Photo by Jared Thomas

It came down to us and another school in the season’s final game for the league championship.

They had a running back I had seen play. He was really good. Strong. Fast. But we had contained him for three-and-a-half quarters. We scored in the final minutes to go ahead. They took the ball and drove it down our throat, handing it to the running back on just about every play.

I was puzzled. Nobody had done that to us all year. We had good players. And we were laying the wood to him. But, suddenly, he would always get an extra three or four yards. And in the final seconds, they handed it to him at the 3-yard line. We hit him behind the line, at the line and a yard from the end zone. But he wouldn’t go down. And as he crossed the goal line, he landed on his back and remained there for several seconds, his arms pointing toward the night sky as if to say, “We did it.”

His coach told me afterward, “You have no idea how much this game meant to him. He had talked about winning the championship all year. He just wasn’t going to be denied.”

That young man died in a car accident just a few years later. When I heard it, that last drive made sense to me. He wanted it so badly. He had put the work in. And it was his time, his night.

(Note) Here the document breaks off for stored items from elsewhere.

Lemma sync_deps_deep n rec deps found V M s :
  rec_deep n rec → unchanged s0 s → (∀ d, d ∈ deps → deep n d) → ∃ found' V' s',
  sync_deps obj_fuel rec deps found (V, M, s) = Ret (Ok (found', (V', M, s'))) ∧ unchanged s0 s'.
Proof.
  intros Hrec. revert found V s. induction deps as [|d deps IH]; intros found V s Hun Hdeps; cbn [sync_deps].
  { by exists found, V, s. }
  assert (Hd : deep n d) by (apply Hdeps; left).
  assert (Hat : ∃ o0, object_at v d = Ret (Ok o0)) by (destruct n; destruct Hd as (o0 & ? & _); by exists o0).
  destruct Hat as [o0 Hat]. destruct (load_ok d s o0 Hun Hat) as (o & s1 & Hl & Hun1 & Ho). rewrite Hl.
  cbn [mbind outcome_bind]. destruct (decide (d ∈ V)); [apply IH; [done|intros; apply Hdeps; by right]|].
  destruct (Hrec d o V M s1 Hun1 Ho Hd) as (f & V1 & s2 & -> & Hun2). cbn [try_bind].
  apply IH; [done|]. intros. apply Hdeps. by right.
Qed.
Lemma sync_load_branch_deep n fuel : (n < fuel)%nat → rec_deep n (sync_load_branch obj_fuel fuel T).
Proof.
  revert fuel. induction n as [|n IH]; intros [|fuel] Hn i o V M s Hun [Hid (o0 & Ho0 & Hd)] Hdeep; try lia;
    cbn [sync_load_branch]; rewrite Hid; cbn [mbind outcome_bind];
    destruct Hdeep as (o1 & Ho1 & Hdeps); assert (o1 = o0) as -> by congruence; rewrite <- Hd in Hdeps.
  - rewrite Hdeps. cbn. by eexists _, V, s.
  - destruct (_ && _); [|by eexists _, V, s].
    apply (sync_deps_deep n); [apply IH; lia|done|done].
Qed.

(** ** A walk terminates

    Objects form no cycle and the fuel of [Object::load] is above their height; the
    graph of dependencies may have cycles. *)

Variable rank : BlockId → nat.
Hypothesis Hrank : ranked v rank.
Hypothesis Hobj_fuel : ∀ i, (rank i + 1 < obj_fuel)%nat.

Lemma load_returns i s :
  unchanged s0 s → ∃ res s', Object_load obj_fuel i None s = Ret (res, s') ∧
  ∀ o, res = Ok o → i ∈ dom v.
Proof.
  intros [Hinv Hv].
  destruct (Object_load_returns rank obj_fuel i None s) as (res & s' & -> & _ & _ & Hmiss & _);
    [done|by rewrite Hv|done|].
  exists res, s'. split; [done|]. intros o ->. rewrite Hv in Hmiss. apply elem_of_dom.
  destruct (v !! i) eqn:Hi; [by eexists|].
  destruct Hmiss as (ms & ? & _); [|done]. exists i. split; [constructor|done].
Qed.

Definition sync_rec_total (n : nat) (rec : sync_rec) : Prop :=
  ∀ i o V M s, unchanged s0 s → object_from i o → i ∈ dom v → i ∉ V →
  (size (dom v ∖ V) < n)%nat → returns (rec o (V, M, s)).

Lemma sync_deps_returns n rec deps found V M s :
  sync_rec_ok rec → sync_rec_total n rec → unchanged s0 s → (size (dom v ∖ V) < n)%nat →
  returns (sync_deps obj_fuel rec deps found (V, M, s)).
Proof.
  intros Hok Hrec. revert found V M s. induction deps as [|d deps IH]; intros found V M s Hun Hn;
    cbn [sync_deps]; [by eexists|].
  destruct (load_returns d s Hun) as (res & s1 & Hl & Hd). rewrite Hl. cbn [mbind outcome_bind].
  destruct (load_at d s res s1 Hun Hl) as [Hun1 Hat].
  destruct res as [o|[m| | | | | | |]]; [|by apply IH|by eexists..].
  destruct (decide (d ∈ V)) as [|HdV]; [by apply IH|].
  destruct (Hrec d o V M s1 Hun1 Hat (Hd o eq_refl) HdV Hn) as [res Hr]. rewrite Hr.
  destruct res as [[f [[V1 M1] s2]]|e]; cbn [try_bind]; [|by eexists].
  destruct (Hok d o V M s1 f V1 M1 s2 Hun1 Hat Hr) as (Hun2 & HV & _).
  apply IH; [done|]. eapply Nat.le_lt_trans; [|exact Hn]. apply subseteq_size. clear -HV. set_solver.
Qed.

Lemma sync_load_branch_returns fuel : sync_rec_total fuel (sync_load_branch obj_fuel fuel T).
Proof.
  induction fuel as [|fuel IH]; intros i o V M s Hun [Hid Ho] Hi HiV Hn; [lia|].
  cbn [sync_load_branch]. rewrite Hid. cbn [mbind outcome_bind].
  destruct (_ && _); [|by eexists].
  apply (sync_deps_returns fuel); [apply sync_load_branch_spec|done|done|].
  eapply Nat.lt_le_trans; [|apply Nat.lt_succ_r, Hn].
  apply subset_size. clear -Hi HiV. set_solver.
Qed.
End Sync.

Section Request.
Context `{!Crypto, !Bloom} `{!Serde Block, !Serde BlockContentV0, !Serde ObjectContent}.
Context `{!SerdeLaws Block}.
Context {S : Type} `{!RepoStore S, !RepoStoreSpec S, !RepoStoreTotal S}.
Variables (obj_fuel : nat) (s0 : S).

I think about the Egg Bowl, how State secured the victory by spoiling a two-point conversion attempt that would have possibly sent the game to overtime.

If you watch the play — a shovel pass — it was open. But the QB was just a split second late pitching the ball. That pinch of time allowed defensive lineman Randy Charlton to deflect the ball and save the game.

I’ll always believe it was meant for Mike Leach to win that game, to put his fingerprints on the Egg Bowl trophy, to give his players and fans an entire year of joy and bragging rights.

To win the last game he ever coached.